** Dataset excerpts follows **

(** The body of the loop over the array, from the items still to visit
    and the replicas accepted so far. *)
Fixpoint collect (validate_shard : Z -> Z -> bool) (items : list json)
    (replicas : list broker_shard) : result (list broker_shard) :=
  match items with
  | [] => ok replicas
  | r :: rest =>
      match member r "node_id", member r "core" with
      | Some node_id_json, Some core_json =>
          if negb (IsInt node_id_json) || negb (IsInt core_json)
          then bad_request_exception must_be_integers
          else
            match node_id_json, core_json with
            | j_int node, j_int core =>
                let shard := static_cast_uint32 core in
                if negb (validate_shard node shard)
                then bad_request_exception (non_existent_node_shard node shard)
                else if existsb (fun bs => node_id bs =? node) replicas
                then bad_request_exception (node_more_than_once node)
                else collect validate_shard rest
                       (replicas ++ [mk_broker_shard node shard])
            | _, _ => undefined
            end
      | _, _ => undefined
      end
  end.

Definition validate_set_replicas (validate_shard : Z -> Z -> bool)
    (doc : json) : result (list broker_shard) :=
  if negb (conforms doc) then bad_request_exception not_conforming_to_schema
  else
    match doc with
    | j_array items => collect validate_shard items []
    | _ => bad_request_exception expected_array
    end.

** End of Dataset excerpts **

**Prompt**
Copy out exactly, and only, the lines from the one that contains "if negb (conforms" through the last line of the material above.

**Exercise output**
  if negb (conforms doc) then bad_request_exception not_conforming_to_schema
  else
    match doc with
    | j_array items => collect validate_shard items []
    | _ => bad_request_exception expected_array
    end.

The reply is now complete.